(* ===== verification/Filters.v ===== *)
(** * Filters: [filter/filter_fns], [filter/strategies.py]

    One [_keep] per use case, the template method that applies it, and the
    three filters that override it; the table of routes of the default filter. *)

From S2P Require Import Prelude.
From S2P Require Import PyDict.
From S2P Require Import PyValues.
From S2P Require Import PyText.
From S2P Require Import PyTime.
From S2P Require Import PyFloat.
From S2P Require Import Messages.

(** [el.transactions], [el.client_id] *)
Definition transactions_of (b : Body) : res (list Transaction) :=
  match b with
  | Transactions _ l | MergedTransactions _ l _ => Ok l
  | _ => Exc AttributeError
  end.
Definition client_of (b : Body) : res uuid := of_opt AttributeError (body_client b).

(** [t.timestamp] where a datetime method or comparison is applied to it. *)
Definition ts_compared (t : Timestamp) : res datetime :=
  match t with TsDate d => Ok d | TsText _ => Exc TypeError end.
Definition ts_date (t : Timestamp) : res date :=
  match t with TsDate d => Ok (date_of d) | TsText _ => Exc AttributeError end.

(** [a and b], the second operand evaluated only when the first holds. *)
Definition and_then (a : bool) (b : res bool) : res bool := if a then b else Ok false.

(** The elements a fallible test keeps, in order. *)
Fixpoint filterR {A} (keep : A → res bool) (l : list A) : res (list A) :=
  match l with
  | [] => Ok []
  | x :: l => k ← keep x; r ← filterR keep l; Ok (if k : bool then x :: r else r)
  end.

(** ** The template method [FilterFn.filter] *)

Definition FilterFn_filter (keep : Transaction → res bool) (el : Body) : res Body :=
  l ← transactions_of el;
  filtered ← filterR keep l;
  c ← client_of el;
  Ok (Transactions c filtered).

Definition Promiscuous_filter (el : Body) : res Body := Ok el.

Definition TARGET_CURRENCY : string := "US Dollar".
Definition MIN_AMOUNT : float := f_of_Z 50.

Definition UC1Filter_keep (t : Transaction) : res bool :=
  Ok (bool_decide (payment_currency t = TARGET_CURRENCY) && flt (amount_paid t) MIN_AMOUNT).

Definition UC2Filter_keep (t : Transaction) : res bool :=
  Ok (bool_decide (payment_currency t = TARGET_CURRENCY)).

(** *** [UC3FilterPeriodBase]: both ends of the period are kept *)

Definition UC3FilterPeriodBase_keep (TARGET_PERIOD : date * date) (t : Transaction) : res bool :=
  and_then (bool_decide (payment_currency t = TARGET_CURRENCY))
    (day ← ts_date (timestamp t);
     Ok (date_le TARGET_PERIOD.1 day && date_le day TARGET_PERIOD.2)).

Definition PERIOD_A : date * date := ((2022, 9, 1), (2022, 9, 5)).
Definition PERIOD_B : date * date := ((2022, 9, 6), (2022, 9, 15)).
Definition UC3FilterPeriodA_keep : Transaction → res bool := UC3FilterPeriodBase_keep PERIOD_A.
Definition UC3FilterPeriodB_keep : Transaction → res bool := UC3FilterPeriodBase_keep PERIOD_B.

(** *** [UC4Filter], [UC5Filter]: the upper bound is exclusive *)

Definition midnight (y m d : Z) : datetime := mkDT y m d 0 0 0.
Definition PERIOD_START : datetime := midnight 2022 9 1.
Definition PERIOD_END : datetime := midnight 2022 9 6.

Definition in_window (t : Transaction) : res bool :=
  d ← ts_compared (timestamp t); Ok (dt_le PERIOD_START d && dt_lt d PERIOD_END).

Definition UC4Filter_keep (t : Transaction) : res bool :=
  and_then (bool_decide (payment_currency t = TARGET_CURRENCY)) (in_window t).

Definition FORMATS : pyset string := set_of ["Wire"; "ACH"]%string.
Definition UC5Filter_keep (t : Transaction) : res bool :=
  and_then (smem (payment_format t) FORMATS) (in_window t).

Definition USD_THRESHOLD : float := f_of_Z 1.
Definition UC5AmountFilter_keep (t : Transaction) : res bool := Ok (flt (amount_paid t) USD_THRESHOLD).

(** *** The filters that override [filter] *)

(** 0.01 *)
Definition PERCENTAGE : float := f_of_dec 1 (-2).

Definition UC3AvgFilter_keep (averages : pydict string float) (t : Transaction) : bool :=
  match dget averages (payment_format t) with
  | Some avg => flt (amount_paid t) (fmul PERCENTAGE avg)
  | None => false
  end.

Definition UC3AvgFilter_filter (el : Body) : res Body :=
  match el with
  | MergedTransactions c l averages =>
      Ok (Transactions c (filter (λ t, UC3AvgFilter_keep averages t = true) l))
  | Transactions c [] => Ok (Transactions c [])
  | _ => Exc AttributeError
  end.

Definition MIN_PATH_COUNT : Z := 5.

(** The entries of a dictionary that satisfy a test. *)
Definition dfilter {K V} (f : K * V → bool) (d : pydict K V) : pydict K V :=
  filter (λ e, f e = true) d.

Definition UC4PathFilter_filter (el : Body) : res Body :=
  match el with
  | PathCounts c counts => Ok (PathCounts c (dfilter (λ e, MIN_PATH_COUNT <=? e.2) counts))
  | _ => Exc AttributeError
  end.

(** ** The strategies of [filter/main.py] *)

Inductive FilterStrategy := FS_DEFAULT | FS_UC3_AVG | FS_UC4_PATH | FS_UC5_AMOUNT.

Definition filter_strategy_of (s : string) : res FilterStrategy :=
  if String.eqb s "default" then Ok FS_DEFAULT
  else if String.eqb s "uc3_average_filter" then Ok FS_UC3_AVG
  else if String.eqb s "uc4_path" then Ok FS_UC4_PATH
  else if String.eqb s "uc5_amount_filter" then Ok FS_UC5_AMOUNT
  else Exc ValueError.

(** The filter of a strategy other than the default one. *)
Definition filter_of_strategy (s : FilterStrategy) : option (Body → res Body) :=
  match s with
  | FS_DEFAULT => None
  | FS_UC3_AVG => Some UC3AvgFilter_filter
  | FS_UC4_PATH => Some UC4PathFilter_filter
  | FS_UC5_AMOUNT => Some (FilterFn_filter UC5AmountFilter_keep)
  end.

(** [route_table] of [make_default_filter]: the variables naming each route and
    its number of shards, with the filter. *)
Definition route_table : list (string * (Body → res Body) * string) :=
  [("UC1_TRANSACTIONS_TX", FilterFn_filter UC1Filter_keep, "UC1_TRANSACTIONS_SHARDS");
   ("UC2_TRANSACTIONS_TX", FilterFn_filter UC2Filter_keep, "UC2_TRANSACTIONS_SHARDS");
   ("UC3_PERIOD_A_TRANSACTIONS_TX", FilterFn_filter UC3FilterPeriodA_keep, "UC3_PERIOD_A_SHARDS");
   ("UC4_TRANSACTIONS_TX", FilterFn_filter UC4Filter_keep, "UC4_TRANSACTIONS_SHARDS");
   ("UC5_TRANSACTIONS_TX", FilterFn_filter UC5Filter_keep, "UC5_TRANSACTIONS_SHARDS");
   ("UC3_PERIOD_B_TRANSACTIONS_TX", FilterFn_filter UC3FilterPeriodB_keep, "UC3_PERIOD_B_SHARDS")]%string.

(** ** Lemmas *)

Lemma filterR_Ok {A} (keep : A → res bool) (P : A → bool) l :
  (∀ x, x ∈ l → keep x = Ok (P x)) → filterR keep l = Ok (filter (λ x, P x = true) l).
Proof.
  induction l as [|x l IH]; intros H; [done|]. cbn [filterR]. rewrite H by left.
  rewrite IH by (intros; apply H; by right). cbn [mbind res_bind]. rewrite filter_cons.
  destruct (decide (P x = true)) as [->|Hn]; [done|]. by destruct (P x).
Qed.

Lemma filterR_sublist {A} (keep : A → res bool) l l' :
  filterR keep l = Ok l' → l' `sublist_of` l.
Proof.
  revert l'. induction l as [|x l IH]; intros l' H; cbn [filterR] in H; res_inv; [done|].
  match goal with H : filterR _ _ = Ok _ |- _ => apply IH in H end.
  case_match; by constructor.
Qed.

Lemma filterR_elem {A} (keep : A → res bool) l l' x :
  filterR keep l = Ok l' → x ∈ l' ↔ x ∈ l ∧ keep x = Ok true.
Proof.
  revert l'. induction l as [|y l IH]; intros l' H; cbn [filterR] in H; res_inv; [set_solver|].
  match goal with H : filterR _ _ = Ok _ |- _ => specialize (IH _ H) end.
  match goal with H : keep y = Ok ?k |- _ => destruct k end; rewrite !elem_of_cons; naive_solver congruence.
Qed.

(** A datetime is before a midnight when its date is before that day. *)
Lemma lt_midnight d y m dd :
  valid_datetime d = true →
  dt_lt d (midnight y m dd) = lex_lt (date_fields d) [y; m; dd].
Proof.
  intros (_ & _ & _ & Hh & Hmi & Hs)%valid_datetime_bounds.
  unfold dt_lt, dt_fields, date_fields, midnight. cbn. lia.
Qed.

(** The window bounded by midnights, read on dates: the excluded upper midnight
    is the day before, included. *)
Lemma window_dates d :
  valid_datetime d = true →
  dt_le PERIOD_START d && dt_lt d PERIOD_END =
    date_le PERIOD_A.1 (date_of d) && date_le (date_of d) PERIOD_A.2.
Proof.
  intros Hv. unfold dt_le, PERIOD_START, PERIOD_END. rewrite !lt_midnight by done.
  unfold date_le, date_of, date_fields. cbn -[Z.eqb Z.ltb]. lia.
Qed.

(** A simple filter over transactions its test never raises on. *)
Lemma FilterFn_filter_exact keep (P : Transaction → Prop) c l :
  (∀ t, t ∈ l → ∃ b, keep t = Ok b ∧ (b = true ↔ P t)) →
  ∃ l', FilterFn_filter keep (Transactions c l) = Ok (Transactions c l') ∧
    l' `sublist_of` l ∧ ∀ t, t ∈ l' ↔ t ∈ l ∧ P t.
Proof.
  intros H. pose (Q t := match keep t with Ok b => b | Exc _ => false end).
  assert (HQ : filterR keep l = Ok (filter (λ t, Q t = true) l)).
  { apply filterR_Ok. intros t Ht. destruct (H t Ht) as (b & E & _). unfold Q. by rewrite E. }
  exists (filter (λ t, Q t = true) l). unfold FilterFn_filter. cbn [transactions_of mbind res_bind].
  rewrite HQ. cbn [mbind res_bind client_of body_client of_opt].
  split; [done|]. split; [by eapply filterR_sublist|]. intros t.
  rewrite (filterR_elem _ _ _ _ HQ). split; intros [Hin Ht]; (split; [done|]);
    destruct (H t Hin) as (b & E & Hb); rewrite E in *; [|f_equal; by apply Hb].
  apply Hb. congruence.
Qed.

(** What each route of the default filter is meant to select. *)
Definition usd (t : Transaction) : Prop := payment_currency t = "US Dollar"%string.

(** The transaction is dated between two days of September 2022, both included. *)
Definition dated (lo hi : Z) (t : Transaction) : Prop :=
  match timestamp t with
  | TsDate d => year d = 2022 ∧ month d = 9 ∧ lo ≤ day d ≤ hi
  | TsText _ => False
  end.

Definition selects (route : nat) (t : Transaction) : Prop :=
  match route with
  | 0%nat => usd t ∧ flt (amount_paid t) (f_of_Z 50) = true
  | 1%nat => usd t
  | 2%nat | 3%nat => usd t ∧ dated 1 5 t
  | 4%nat => (payment_format t = "Wire"%string ∨ payment_format t = "ACH"%string) ∧ dated 1 5 t
  | _ => usd t ∧ dated 6 15 t
  end.

Lemma date_window lo hi d :
  date_le (2022, 9, lo) (date_of d) && date_le (date_of d) (2022, 9, hi) = true ↔
  year d = 2022 ∧ month d = 9 ∧ lo ≤ day d ≤ hi.
Proof. unfold date_le, date_of. cbn -[Z.eqb Z.ltb]. lia. Qed.

Lemma and_then_exact (a : bool) (b : res bool) (P Q : Prop) :
  (a = true ↔ P) → (∃ x, b = Ok x ∧ (x = true ↔ Q)) →
  ∃ x, and_then a b = Ok x ∧ (x = true ↔ P ∧ Q).
Proof.
  intros Ha (x & -> & Hx). destruct a; cbn; eexists; (split; [done|]); [naive_solver|].
  split; [done|]. intros [Hp _]. by apply Ha.
Qed.

Lemma in_window_exact t :
  tx_wf t → ∃ x, in_window t = Ok x ∧ (x = true ↔ dated 1 5 t).
Proof.
  unfold in_window, dated, tx_wf. destruct (timestamp t) as [d|s]; [|done]. intros Hv.
  eexists; split; [reflexivity|]. rewrite window_dates by done. apply date_window.
Qed.

Lemma period_exact lo hi t :
  tx_wf t →
  ∃ x, (day ← ts_date (timestamp t);
        Ok (date_le (2022, 9, lo) day && date_le day (2022, 9, hi))) = Ok x ∧
       (x = true ↔ dated lo hi t).
Proof.
  unfold dated, tx_wf. destruct (timestamp t) as [d|s]; [|done]. intros Hv.
  eexists; split; [reflexivity|]. apply date_window.
Qed.

Lemma usd_exact t : bool_decide (payment_currency t = TARGET_CURRENCY) = true ↔ usd t.
Proof. by rewrite bool_decide_eq_true. Qed.

Lemma formats_exact t :
  smem (payment_format t) FORMATS = true ↔
  payment_format t = "Wire"%string ∨ payment_format t = "ACH"%string.
Proof.
  unfold FORMATS. rewrite smem_set_of. cbn. rewrite smem_spec. cbn. set_solver.
Qed.

(** ** Properties *)

(** C20: Each of the six routes of the default filter sends, for any batch of
    transactions with well-formed timestamps, exactly the transactions its use
    case asks for, in the order they came: dollar payments under 50, dollar
    payments, dollar payments of 1 to 5 September 2022 (for both UC3 and UC4,
    whose windows are written with dates and with an exclusive midnight), wire
    and ACH payments of those days, dollar payments of 6 to 15 September. *)
Theorem default_routes_select (c : uuid) (l : list Transaction)
    (i : nat) (tx shards : string) (flt_ : Body → res Body)
    (Hwf : Forall tx_wf l) (Hi : route_table !! i = Some (tx, flt_, shards)) :
  ∃ l', flt_ (Transactions c l) = Ok (Transactions c l') ∧ l' `sublist_of` l ∧
    ∀ t, t ∈ l' ↔ t ∈ l ∧ selects i t.
Proof.
  rewrite Forall_forall in Hwf.
  do 6 (destruct i as [|i]; [injection Hi as <- <- <-; apply FilterFn_filter_exact; intros t Ht;
    specialize (Hwf t Ht);
    first [ apply and_then_exact;
            [first [apply usd_exact | apply formats_exact]
            |first [by apply in_window_exact | by apply period_exact]]
          | eexists; split; [reflexivity|]; rewrite ?andb_true_iff, usd_exact; done ]|]).
  destruct i; done.
Qed.

Definition demo_tx (y m d : Z) (currency format : string) (amount : Z) : Transaction :=
  mkTx (TsDate (midnight y m d)) "1" "A" "2" "B" (f_of_Z amount) currency (f_of_Z amount) currency format.

Lemma default_routes_select_witness :
  ∃ l', FilterFn_filter UC4Filter_keep
      (Transactions (uuid_lit 7) [demo_tx 2022 9 5 "US Dollar" "Wire" 20; demo_tx 2022 9 6 "US Dollar" "ACH" 9])
    = Ok (Transactions (uuid_lit 7) l') ∧
    l' `sublist_of` [demo_tx 2022 9 5 "US Dollar" "Wire" 20; demo_tx 2022 9 6 "US Dollar" "ACH" 9] ∧
    ∀ t, t ∈ l' ↔ t ∈ [demo_tx 2022 9 5 "US Dollar" "Wire" 20; demo_tx 2022 9 6 "US Dollar" "ACH" 9]
              ∧ selects 3 t.
Proof.
  apply (default_routes_select (uuid_lit 7) _ 3 "UC4_TRANSACTIONS_TX" "UC4_TRANSACTIONS_SHARDS").
  - repeat constructor.
  - reflexivity.
Defined.
(** ** Text files *)

(** Reading in text mode: every line ending becomes one newline. *)
Fixpoint universal_newlines (l : chars) : chars :=
  match l with
  | [] => []
  | c :: l' =>
      if bool_decide (c = chr 13) then
        match l' with
        | d :: _ => if bool_decide (d = c_newline) then universal_newlines l'
                    else c_newline :: universal_newlines l'
        | [] => [c_newline]
        end
      else c :: universal_newlines l'
  end.

(** The lines of a text, each with its newline, the last one perhaps without. *)
Fixpoint lines_of (l : chars) : list chars :=
  match l with
  | [] => []
  | c :: l =>
      if bool_decide (c = c_newline) then [c] :: lines_of l
      else match lines_of l with
           | [] => [[c]]
           | w :: ws => (c :: w) :: ws
           end
  end.

(** [for line in open(path)] *)
Definition file_lines (l : chars) : list chars := lines_of (universal_newlines l).

Lemma universal_newlines_id l : chr 13 ∉ l → universal_newlines l = l.
Proof.
  induction l as [|c l IH]; [done|]. intros [H1 H2]%not_elem_of_cons. cbn.
  rewrite bool_decide_eq_false_2 by congruence. by rewrite IH.
Qed.
(* ===== verification/NodeSystem.v ===== *)
(** * A node of a ring between an at-least-once broker and its checkpoint file

    The handlers of [RingNode] with the broker's queue, the node's file and its crashes:
    deliveries of data, ends of file, aborts and tokens, each handled whole or cut short
    between any two of its effects, and restarts, which may be cut short as well. What
    the node has acknowledged survives, and each of its data messages counts once. *)

From S2P Require Import Prelude.
From S2P Require Import PyDict.
From S2P Require Import PyValues.
From S2P Require Import PyText.
From S2P Require Import PyFloat.
From S2P Require Import Wire.
From S2P Require Import Messages.
From S2P Require Import Stamping.
From S2P Require Import Dedup.
From S2P Require Import RingCompletion.
From S2P Require Import Checkpoint.
From S2P Require Import RingNode.
From S2P Require Import GroupBy.
From S2P Require Import Aggregates.
From S2P Require Import NodeFits.

(** ** What is delivered, and what it does to the node *)

(** A message of the node's data queue or of its ring queue. *)
Inductive delivery := OnData (raw : bytes) | OnRing (raw : bytes).

(** How far a handler that emits results got: the completion has recorded the event, the
    results are sent, the client's state is freed. *)
Inductive stage := Recorded | Sent | Freed.

Inductive entry :=
  | LData (m : Message)
  | LEof (c : uuid) (expected_count : Z) (s : stage)
  | LToken (t : BarrierToken) (s : stage)
  | LAbort (c : uuid)
  | LStart.

Definition datas (log : list entry) : list Message := omap (λ e, match e with LData m => Some m | _ => None end) log.

(** The identity by which a data message is deduplicated. *)
Definition msg_id (m : Message) : bytes * Z := (producer_id m, seq m).

Section deliveries.
Context `{MP : MsgPack}.

(** The data message that bytes are, if they are one. *)
Definition data_of (raw : bytes) : option Message :=
  match deserialize_message raw with
  | Ok m => match body_type (body_ m) with T_EOF | T_ABORT => None | _ => Some m end
  | Exc _ => None
  end.

(** Which delivery an entry of a history is about. *)
Definition about (d : delivery) (e : entry) : Prop :=
  match d, e with
  | OnData raw, LData m => data_of raw = Some m
  | OnData raw, LEof c k _ => ∃ m p n o per, deserialize_message raw = Ok m ∧ body_ m = EOF c p k n o per
  | OnData raw, LAbort c => ∃ m, deserialize_message raw = Ok m ∧ body_ m = Abort c
  | OnRing raw, LToken t _ => ∃ m, deserialize_message raw = Ok m ∧ body_ m = RingBarrier (tok_client t) (tok_origin t) (sent_by t)
  | _, _ => False
  end.

Definition finished (e : entry) : bool := match e with LEof _ _ Recorded | LToken _ Recorded => false | _ => true end.

(** A history that holds a delivery, handled to the end. *)
Definition settles (log : list entry) (d : delivery) : Prop := ∃ e, e ∈ log ∧ about d e ∧ finished e = true.

Definition abort_sent (sent : list delivery) (c : uuid) : Prop := ∃ raw, OnData raw ∈ sent ∧ about (OnData raw) (LAbort c).

(** Data of a client that was aborted. *)
Definition dropped (sent : list delivery) (d : delivery) : Prop :=
  ∃ m c, about d (LData m) ∧ body_client (body_ m) = Some c ∧ abort_sent sent c.

(** Every entry is a start of the process or about something that was sent. *)
Definition justified (sent : list delivery) (log : list entry) : Prop :=
  ∀ e, e ∈ log → e = LStart ∨ ∃ d, d ∈ sent ∧ about d e.

Lemma settles_app l1 l2 d : settles (l1 ++ l2) d ↔ settles l1 d ∨ settles l2 d.
Proof. unfold settles. setoid_rewrite elem_of_app. naive_solver. Qed.

Lemma settles_one e d : settles [e] d ↔ about d e ∧ finished e = true.
Proof. unfold settles. setoid_rewrite list_elem_of_singleton. naive_solver. Qed.

Lemma elem_datas log m : m ∈ datas log ↔ LData m ∈ log.
Proof.
  unfold datas. rewrite list_elem_of_omap. split.
  - intros (e & He & H). destruct e; try discriminate. by injection H as ->.
  - intros H. by exists (LData m).
Qed.

Lemma datas_app l1 l2 : datas (l1 ++ l2) = datas l1 ++ datas l2.
Proof. apply omap_app. Qed.

Lemma settles_data log d m : about d (LData m) → settles log d ↔ m ∈ datas log.
Proof.
  intros Hd. rewrite elem_datas. split; [|by intros H; exists (LData m)]. intros (e & He & Ha & _).
  destruct d as [raw|raw]; [|done]. cbn in Hd. destruct e as [m'|c k st|t st|c|]; try done; cbn in Ha.
  - by rewrite Hd in Ha; injection Ha as ->.
  - destruct Ha as (m' & p & n & o & per & E & Eb). unfold data_of in Hd. rewrite E, Eb in Hd. done.
  - destruct Ha as (m' & E & Eb). unfold data_of in Hd. rewrite E, Eb in Hd. done.
Qed.

Lemma justified_app sent l1 l2 : justified sent (l1 ++ l2) ↔ justified sent l1 ∧ justified sent l2.
Proof. unfold justified. setoid_rewrite elem_of_app. naive_solver. Qed.

Lemma justified_sub sent sent' log : sent ⊆ sent' → justified sent log → justified sent' log.
Proof. intros Hs H e He. destruct (H e He) as [?|(d & Hd & Ha)]; [by left|]. right. exists d. auto. Qed.
End deliveries.

(** ** The system *)

Section system.
Context `{MP : MsgPack} {F : Type} `{!Snapshotable F} (app : App F) (n0 : NodeState F) (every : Z).

Abbreviation nblob := (Blob F (RingCompletion + SentCounts)).
Abbreviation neffect := (effect F (RingCompletion + SentCounts) NOut nat).
Abbreviation cpr := (Checkpointer nat).

(** What is outside of the process: the file, the deliveries the broker still holds,
    each under its tag, and everything it was ever given. *)
Record Outside := mkOut {
  o_disk : option nblob;
  o_queue : list (nat * delivery);
  o_sent : list delivery
}.

(** The process, unless it is down. *)
Record NodeSys := mkNS { ns_up : option (NodeState F * cpr); ns_out : Outside }.

Definition ns_init : NodeSys := mkNS None (mkOut None [] []).

Definition do_effect (o : Outside) (e : neffect) : Outside :=
  match e with
  | Send _ => o
  | Save b => mkOut (store_save true (o_disk o) b) (o_queue o) (o_sent o)
  | Ack t => mkOut (o_disk o) (filter (λ td, td.1 ≠ t) (o_queue o)) (o_sent o)
  end.
Abbreviation after := (foldl do_effect).

(** The handler of a delivery returns, having acknowledged or kept it. *)
Definition handles (cp : cpr) (n : NodeState F) (d : delivery) (t : nat) (cp' : cpr) (n' : NodeState F) (effs : list neffect) : Prop :=
  match d with
  | OnData raw => on_data_msg app (Some cp) n raw t = Ok (Some cp', n', effs)
  | OnRing raw => on_ring_msg app (Some cp) n raw t = Ok (RingAcked (Some cp') n' effs)
  end.

(** The writes and acknowledgements of a handler before the calls that can raise. *)
Definition before_raising (cp : cpr) (n : NodeState F) (raw : bytes) : list neffect :=
  match deserialize_message raw with
  | Exc _ => []
  | Ok m =>
      match body_ m with
      | EOF c _ k _ _ _ =>
          let '(cp, e1) := flush cp (world_of n) false in
          let '(rc, actions) := on_upstream_eof (n_rc n) c k in
          e1 ++ match actions with [] => [] | _ => (flush cp (world_of (set_rc n rc)) true).2 end
      | _ => []
      end
  end.

(** Data is stamped, and one identity stands for one body: an upstream node that sends a
    message again after a crash sends the same bytes. *)
Definition may_send (o : Outside) (d : delivery) : Prop :=
  ∀ raw m, d = OnData raw → data_of raw = Some m →
    0 < seq m ∧ ∀ raw' m', OnData raw' ∈ o_sent o → data_of raw' = Some m' → msg_id m' = msg_id m → raw' = raw.

Definition enqueue (o : Outside) (d : delivery) : Outside :=
  mkOut (o_disk o) (o_queue o ++ [(length (o_sent o), d)]) (o_sent o ++ [d]).

(** The broker delivers what it holds and the process does not hold already. *)
Definition deliverable (o : Outside) (cp : cpr) (t : nat) (d : delivery) : Prop := (t, d) ∈ o_queue o ∧ t ∉ cp_pending cp.

Inductive ns_step : NodeSys → NodeSys → Prop :=
  (** something is sent to the node, or sent again *)
  | StepSend up o d : may_send o d → ns_step (mkNS up o) (mkNS up (enqueue o d))
  (** a delivery is handled *)
  | StepHandle n cp o t d cp' n' effs :
      deliverable o cp t d → handles cp n d t cp' n' effs → ns_step (mkNS (Some (n, cp)) o) (mkNS (Some (n', cp')) (after o effs))
  (** the process is killed after some effects of a handler, or between two of them *)
  | StepCrash n cp o t d cp' n' done_ rest :
      deliverable o cp t d → handles cp n d t cp' n' (done_ ++ rest) → ns_step (mkNS (Some (n, cp)) o) (mkNS None (after o done_))
  | StepKill up o : ns_step (mkNS up o) (mkNS None o)
  (** a handler of the data queue raises, which ends the process *)
  | StepRaise n cp o t raw e done_ rest :
      deliverable o cp t (OnData raw) → on_data_msg app (Some cp) n raw t = Exc e → before_raising cp n raw = done_ ++ rest →
      ns_step (mkNS (Some (n, cp)) o) (mkNS None (after o done_))
  (** the process starts, or is killed while it does *)
  | StepStart o cp n effs :
      start_ app (Some (cp_new every)) n0 (o_disk o) = Ok (Some cp, n, effs) → ns_step (mkNS None o) (mkNS (Some (n, cp)) (after o effs))
  | StepStartCrash o cp n done_ rest :
      start_ app (Some (cp_new every)) n0 (o_disk o) = Ok (Some cp, n, done_ ++ rest) → ns_step (mkNS None o) (mkNS None (after o done_)).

WHAT TO DO –
Return every line of the material in which the word "again" is found.

EXERCISE RESULT –
    message again after a crash sends the same bytes. *)
  (** something is sent to the node, or sent again *)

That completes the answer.